Una delle truffe piu' comuni consiste nell'essere contattati da un presunto soggetto interessato, generalmente domiciliato all'estero, che manifesta la sua intenzione di comprare l'auto a distanza senza il bisogno di visionarla, inviando subito un pagamento - tramite bonifico bancario o assegno - comprensivo delle spese di trasporto, e quindi per un importo maggiore del prezzo di vendita dell'auto.

Una volta ricevuto questo pagamento (che solo successivamente risultera' essere non coperto) vi viene chiesto di restituire la differenza tramite un sistema di trasferimento di denaro (Western Union o simili). Una volta inviato questo denaro, il presunto acquirente si dileguera' o comunichera' di voler annullare la vendita, voi scoprirete che il pagamento ricevuto era fittizio, e avrete perso il denaro inviato come rimborso, che non vi sara' restituito.

Per rendere la truffa piu' credibile, il soggetto talvolta inviera' il proprio documento di identita' (anch'esso in realta' falso) come prova di affidabilita' e serieta'. Diffidate quindi da chiunque chiede l'invio di denaro da parte vostra come parte della transazione.

Truffa n. 2: Assegno circolare falso

Una delle truffe piu' dolorose, ben congeniate, e difficili da evitare se non si prendono tutte le precauzioni del caso, e' quella del pagamento con assegno circolare falso.

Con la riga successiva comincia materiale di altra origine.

Lemma accounts_add m l n a : accounts m l -> accounts (add_total n a m) (l ++ [(n, a)]).
Proof.
  intros H name. rewrite amounts_snoc. specialize (H name). unfold add_total.
  destruct (decide (n = name)) as [->|Hne].
  - destruct (m !! name) as [t|] eqn:E; rewrite lookup_insert_eq, sum_Z_app; change (sum_Z [a]) with (a + 0).
    + destruct H as [Hne Hs]. split; [by destruct (amounts name l)|].
      unfold same64 in *. rewrite (i64_same (t + a)), Zplus_mod, Hs, <- Zplus_mod. f_equal. lia.
    + rewrite H. cbn. split; [done|]. unfold same64. f_equal. lia.
  - rewrite app_nil_r. destruct (m !! n); by rewrite lookup_insert_ne.
Qed.

(** Equal totals over the same assets. *)
Lemma accounts_equal m m' l l' :
  accounts m l -> accounts m' l' -> m = m' -> forall name, (amounts name l = [] <-> amounts name l' = [])
    /\ same64 (sum_Z (amounts name l)) (sum_Z (amounts name l')).
Proof.
  intros H H' <- name. specialize (H name). specialize (H' name). destruct (m !! name) as [t|].
  - destruct H as [Hn Hs], H' as [Hn' Hs']. split; [by split|]. unfold same64 in *. congruence.
  - by rewrite H, H'.
Qed.

(** The final comparisons of the two maps. *)
Lemma totals_match_spec ins outs names x :
  totals_match ins outs names = Ok x -> forall n u, n ∈ names -> outs !! n = Some u -> ins !! n = Some u.
Proof.
  induction names as [|k names IH]; cbn [totals_match]; [by intros _ n u []%elem_of_nil|].
  intros H n u Hin Hu. apply elem_of_cons in Hin as [->|Hin].
  - destruct (ins !! k) as [t|]; [|done]. rewrite Hu in H. ok_steps H. apply reject_if_Ok in E. b2p. by subst.
  - destruct (ins !! k) as [t|]; [|done]. destruct (outs !! k); [|by eapply IH]. ok_steps H. by eapply IH.
Qed.

Lemma ordered_keys_elem m n : is_Some (m !! n) -> n ∈ ordered_keys m.
Proof.
  intros [v Hv]. unfold ordered_keys. apply elem_of_map_to_list in Hv.
  induction (map_to_list m) as [|[k w] l IH]; cbn; [by apply elem_of_nil in Hv|]. rewrite set_insert_elem.
  apply elem_of_cons in Hv as [[= -> ->]|Hv]; [by left|right; by apply IH].
Qed.

Lemma totals_equal ins outs x :
  totals_match ins outs (ordered_keys outs) = Ok x -> size outs = size ins -> ins = outs.
Proof.
  intros H Hs. symmetry. apply map_subseteq_size_eq; [|lia].
  apply map_subseteq_spec. intros n u Hu. eapply totals_match_spec; [exact H| |exact Hu]. apply ordered_keys_elem. by exists u.
Qed.

(** ** What the loops collect *)

Section Laws.
Context (chain : asset_chain) (un : AssetType) (ts : CTxOut -> string) (fUnitTest : bool) (mapAssetToHash : gmap bytes bytes).
Context (assetCache : option AssetsView) (AccessCoin : COutPoint -> Coin) (mapReissuedAssets : gmap bytes bytes) (currentTime : Z).
Context (fCheckMempool fRunningUnitTests keep_messages : bool) (nBlocktime : Z).

(** The asset an input spends, with its holder. *)
Definition asset_in (i : CTxIn) : option CAssetOutputEntry :=
  if Coin_IsAsset (AccessCoin (prevout i)) then
    match GetAssetData (PUBKEY_ADDRESS chain) (SCRIPT_ADDRESS chain) (AreTransferScriptsSizeDeployed chain)
            (scriptPubKey (coin_out (AccessCoin (prevout i)))) with Ok r => r | Err _ => None end
  else None.

(** The transfer an output makes, with its receiver. *)
Definition transfer_out (o : CTxOut) : option (CAssetTransfer * bytes) :=
  match IsAssetScript (scriptPubKey o) with
  | Some (TX_TRANSFER_ASSET, _, _) =>
    match TransferAssetFromScript (PUBKEY_ADDRESS chain) (SCRIPT_ADDRESS chain) (AreTransferScriptsSizeDeployed chain) (scriptPubKey o) with
    | Ok r => r
    | Err _ => None
    end
  | _ => None
  end.

Definition inputs_of (ins : list CTxIn) : list (bytes * Z) := (fun d => (oe_assetName d, oe_nAmount d)) <$> omap asset_in ins.
Definition outputs_of (outs : list CTxOut) : list (bytes * Z) := (fun '(t, _) => (tr_strName t, tr_nAmount t)) <$> omap transfer_out outs.

(** A restricted asset is not sent from a frozen address. *)
Definition not_frozen (d : CAssetOutputEntry) : Prop :=
  IsAssetNameAnRestricted (oe_assetName d) = true ->
  exists cache address, assetCache = Some cache
  /\ EncodeDestination (PUBKEY_ADDRESS chain) (SCRIPT_ADDRESS chain) (oe_destination d) = Ok address
  /\ CheckForAddressRestriction (oe_assetName d) address true = false.

Lemma assets_in_loop_spec ins : forall m addrs l m' addrs',
  assets_in_loop chain assetCache AccessCoin ins m addrs = Ok (m', addrs') -> accounts m l ->
  accounts m' (l ++ inputs_of ins) /\ Forall not_frozen (omap asset_in ins).
Proof.
  induction ins as [|i ins IH]; intros m addrs l m' addrs' H Hm; cbn [assets_in_loop] in H.
  { injection H as <- <-. unfold inputs_of. cbn. rewrite app_nil_r. split; [done|constructor]. }
  destruct (IsSpent _); [done|].
  unfold inputs_of, asset_in. cbn [omap list_omap]. destruct (Coin_IsAsset _) eqn:Ea; cbn [negb] in H.
  2: { exact (IH _ _ _ _ _ H Hm). }
  ok_steps H. apply reject_none_Ok in E. apply halting_Ok in E0. rewrite E. cbn [fmap list_fmap].
  destruct (IH _ _ (l ++ [(oe_assetName r, oe_nAmount r)]) _ _ H) as [A F]; [by apply accounts_add|].
  split; [by rewrite <- app_assoc in A|]. constructor; [|exact F].
  intros Hr. rewrite Hr in E1. ok_steps E1. apply rejecting_Ok in E2. apply reject_if_Ok in E1.
  unfold deref in E2. destruct assetCache as [cache|] eqn:Ec; [|done]. injection E2 as <-. by exists cache, r0.
Qed.

(** A transfer of a restricted asset respects a global freeze, and its receiver
    satisfies the verifier string. *)
Definition verified (cache : AssetsView) (verifier address : bytes) : Prop :=
  verifier = chars "true" \/ address = [] \/ exists quals,
    CheckVerifierString verifier = Ok quals /\ Forall (fun q => CheckIfAssetExists (35 :: q) = true) quals
    /\ resolve verifier (list_to_map ((fun q => (q, CheckForAddressQualifier (35 :: q) address true)) <$> quals)) = Ok true.

Definition transfer_allowed (p : CAssetTransfer * bytes) : Prop :=
  let '(t, address) := p in
  0 < tr_nAmount t /\ exists ty, IsAssetNameValid (tr_strName t) = Ok ty
  /\ (ty = RESTRICTED -> exists cache verifier, assetCache = Some cache /\ CheckForGlobalRestriction (tr_strName t) true = false
        /\ GetAssetVerifierStringIfExists (tr_strName t) true = Some verifier /\ verified cache verifier address).

Lemma hiding_error_Ok {A} (r : rule A) x : hiding_error r = Ok x -> r = Ok x.
Proof. destruct r as [|[]]; done. Qed.

Lemma ContextualCheckVerifierString_spec cache verifier address x :
  ContextualCheckVerifierString (Some cache) verifier address = Ok x -> verified cache verifier address.
Proof.
  unfold ContextualCheckVerifierString, verified. destruct (bool_decide_reflect (verifier = chars "true")) as [|Hv]; [by left|].
  intros H. ok_steps H. destruct (bool_decide_reflect (address = [])) as [|Ha]; [by right; left|]. right; right. exists r.
  ok_step H. assert (Hq : Forall (fun q => CheckIfAssetExists (35 :: q) = true) r).
  { destruct (bool_decide_reflect (r = [])) as [->|]; [constructor|]. cbn [deref mbind result_bind] in E0. apply require_Ok in E0.
    unfold qualifiers_issued in E0. rewrite forallb_forall in E0. rewrite Forall_forall. intros q Hq. apply E0. by apply list_elem_of_In. }
  assert (r1 = (fun q => (q, CheckForAddressQualifier (35 :: q) address true)) <$> r) as ->.
  { destruct (bool_decide_reflect (r = [])) as [->|]; [by injection E1 as <-|]. by injection E1 as <-. }
  splits; [done|done|]. destruct (resolve _ _) as [ret|e]; [|by destruct e]. apply require_Ok in H. by subst.
Qed.

Lemma ContextualCheckTransferAsset_spec t address x :
  ContextualCheckTransferAsset chain assetCache t address = Ok x -> transfer_allowed (t, address).
Proof.
  unfold ContextualCheckTransferAsset, transfer_allowed. destruct (IsAssetNameValid (tr_strName t)) as [ty|]; [|done].
  intros H. do 3 ok_step H. apply require_Ok in E. b2p. split; [done|]. exists ty. split; [done|]. intros ->.
  ok_step H. destruct (decide _) in E2; [|done]. ok_steps E2. apply hiding_error_Ok in E2.
  unfold ContextualCheckAgainstVerifyString in E2. ok_step E2. destruct assetCache as [cache|] eqn:Ec; [|done].
  injection E5 as <-. destruct (GetAssetVerifierStringIfExists _ _) as [v|] eqn:Ev; [|done].
  apply require_Ok in E4. b2p. exists cache, v. splits; try done. by eapply ContextualCheckVerifierString_spec.
Qed.

Lemma assets_out_loop_spec hash outs : forall index addrs st l st',
  assets_out_loop chain assetCache mapReissuedAssets currentTime fRunningUnitTests keep_messages nBlocktime hash index addrs st outs = Ok st' ->
  accounts (totalOutputs st) l ->
  accounts (totalOutputs st') (l ++ outputs_of outs) /\ Forall transfer_allowed (omap transfer_out outs).
Proof.
  induction outs as [|o outs IH]; intros index addrs st l st' H Hm; cbn [assets_out_loop] in H.
  { injection H as <-. unfold outputs_of. cbn. rewrite app_nil_r. split; [done|constructor]. }
  ok_step H. unfold check_asset_output in E. ok_step E. clear E0. unfold outputs_of, transfer_out. cbn [omap list_omap].
  destruct (IsAssetScript (scriptPubKey o)) as [[[t w] idx]|]; [|injection E as <-; exact (IH _ _ _ _ _ H Hm)].
  destruct t; try (injection E as <-; exact (IH _ _ _ _ _ H Hm)).
  - ok_steps E. assert (totalOutputs r = totalOutputs st) as Heq.
    { destruct (mapReissuedAssets !! _); [ok_steps E|]; by injection E as <-. }
    rewrite <- Heq in Hm. exact (IH _ _ _ _ _ H Hm).
  - ok_steps E. apply reject_none_Ok in E0. rewrite E0. injection E as <-. cbn [fmap list_fmap].
    destruct (IH _ _ _ (l ++ [(tr_strName c, tr_nAmount c)]) _ H) as [A F]; [by apply accounts_add|].
    split; [by rewrite <- app_assoc in A|]. constructor; [|exact F].
    apply rejecting_Ok in E1. by eapply ContextualCheckTransferAsset_spec.
Qed.

Lemma transfers_positive outs name :
  Forall transfer_allowed (omap transfer_out outs) -> Forall (fun a => 0 < a) (amounts name (outputs_of outs)).
Proof.
  unfold amounts, outputs_of. intros F. induction F as [|[t addr] l [Ht _] F IH]; cbn; [constructor|].
  destruct (decide _); [by constructor|done].
Qed.

Abbreviation check_assets tx :=
  (CheckTxAssets chain ts fUnitTest mapAssetToHash assetCache AccessCoin mapReissuedAssets currentTime fCheckMempool
     fRunningUnitTests keep_messages nBlocktime tx).

(** Everything the accepted transaction satisfies. *)
Lemma CheckTxAssets_spec tx r : check_assets tx = Ok r ->
  Forall not_frozen (omap asset_in (vin tx)) /\ Forall transfer_allowed (omap transfer_out (vout tx))
  /\ forall name, (amounts name (inputs_of (vin tx)) = [] <-> amounts name (outputs_of (vout tx)) = [])
     /\ same64 (sum_Z (amounts name (inputs_of (vin tx)))) (sum_Z (amounts name (outputs_of (vout tx)))).
Proof.
  unfold CheckTxAssets. intros H. do 7 ok_step H. apply reject_if_Ok in E4. b2p.
  destruct (assets_in_loop_spec _ _ _ [] _ _ E0 accounts_empty) as [A F].
  destruct (assets_out_loop_spec _ _ _ _ _ [] _ E1 accounts_empty) as [A' F'].
  splits; [done|done|]. apply (accounts_equal _ _ _ _ A A'). by eapply totals_equal.
Qed.

Lemma IsAssetScript_types s t w idx :
  IsAssetScript s = Some (t, w, idx) -> t = TX_TRANSFER_ASSET \/ t = TX_NEW_ASSET \/ t = TX_REISSUE_ASSET.
Proof.
  unfold IsAssetScript. repeat split_if; try done. destruct (asset_marker s); [|done].
  repeat split_if; try done; intros [= <- <- <-]; auto.
Qed.

(** The address of an asset output is never empty. *)
Lemma asset_address_nonempty a b s t w idx addr :
  is_u8 a -> is_u8 b -> a <> b -> is_bytes s -> IsAssetScript s = Some (t, w, idx) ->
  script_address [a] [b] s = Ok addr -> addr <> [].
Proof.
  intros Ha Hb Hab Hs Hi. assert (Hl : (31 < length s)%nat).
  { unfold IsAssetScript in Hi. destruct (Nat.ltb_spec 31 (length s)); [done|discriminate Hi]. }
  assert (Hd : ExtractDestination s = Some (CKeyID (take 20 (drop 3 s)))).
  { unfold ExtractDestination, Solver. replace (IsPayToScriptHash s) with false.
    2: { unfold IsPayToScriptHash. by rewrite (proj2 (Nat.eqb_neq (length s) 23)) by lia. }
    rewrite Hi. by destruct (IsAssetScript_types _ _ _ _ Hi) as [->|[->| ->]]. }
  unfold script_address. rewrite Hd. cbn [default]. intros He.
  destruct (address_roundtrip a b Ha Hb Hab (CKeyID (take 20 (drop 3 s)))) as (addr' & E & D & _).
  { split; [by apply Forall_take, Forall_drop|]. rewrite length_take, length_drop. lia. }
  unfold id in *. rewrite E in He. injection He as <-. intros ->. vm_compute in D. discriminate D.
Qed.
End Laws.

Lemma transfer_out_address chain a b o t address :
  is_u8 a -> is_u8 b -> a <> b -> PUBKEY_ADDRESS chain = [a] -> SCRIPT_ADDRESS chain = [b] -> is_bytes (scriptPubKey o) ->
  transfer_out chain o = Some (t, address) -> address <> [].
Proof.
  intros Ha Hb Hab Hp Hs Ho. unfold transfer_out, TransferAssetFromScript, IsScriptTransferAsset. rewrite Hp, Hs.
  destruct (IsAssetScript (scriptPubKey o)) as [[[ty w] idx]|] eqn:Ei; [|done]. destruct ty; try done.
  destruct (script_address [a] [b] (scriptPubKey o)) as [addr|] eqn:Ea; cbn [mbind result_bind]; [|done].
  intros H. destruct (from_stream _ _); [|done].
  injection H as <- <-. exact (asset_address_nonempty a b _ _ _ _ _ Ha Hb Hab Ho Ei Ea).
Qed.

L'assegno circolare e' in teoria la forma di pagamento piu' sicura, in quanto viene emesso dalla banca solo in presenza di un deposito che ne copre l'importo e che viene vincolato (bloccato) fino alla riscossione dell'assegno. L'assegno circolare e' quindi garantito dalla banca stessa. Ma cosa succede quando un abile truffatore falsifica un assegno circolare? Semplice e drammatico: vi ritrovate con un pezzo di carta straccia in mano invece dei soldi, e l'auto e' ormai andata, a tutti gli effetti rubata con il vostro (involontario) assenso.

Le caratteristiche ricorrenti di questa truffa sono:

  • nei primi contatti telefonici o via email il truffatore non desta alcun tipo di sospetto.
  • l'appuntamento per comprare l'auto viene fissato in orari serali (quando le banche sono chiuse) e a ridosso del fine settimana. In alternativa, il truffatore mostra una certa fretta e dichiara di avere un appuntamento (di lavoro o altro) subito dopo l'acquisto dell'auto.
  • all'appuntamento, il truffatore si presenta come una persona seria, vestito normalmente, e si presenta con nome e cognome eventualmente esibendo un documento (falso) che verra' usato anche per il passaggio di proprieta' presso l'agenzia di pratiche automobilistiche.
  • per rendere il tutto piu' credibile, il truffatore visionera' la vostra auto con attenzione e cerchera' di trattare sul prezzo dell'auto, proprio come un normale acquirente.
  • alcuni truffatori si presentano come pseudo commercianti e, presa in consegna l'auto e rilasciatovi l'assegno circolare falso, vi lasceranno il libretto di circolazione come presunta garanzia dicendo che saranno loro ad occuparsi successivamente del passaggio di proprieta'. Dopo qualche giorno scoprirete di avere in mano solo carta straccia invece dei soldi e, come amaro ricordo, un libretto di circolazione di un'automobile che non rivedrete mai piu'.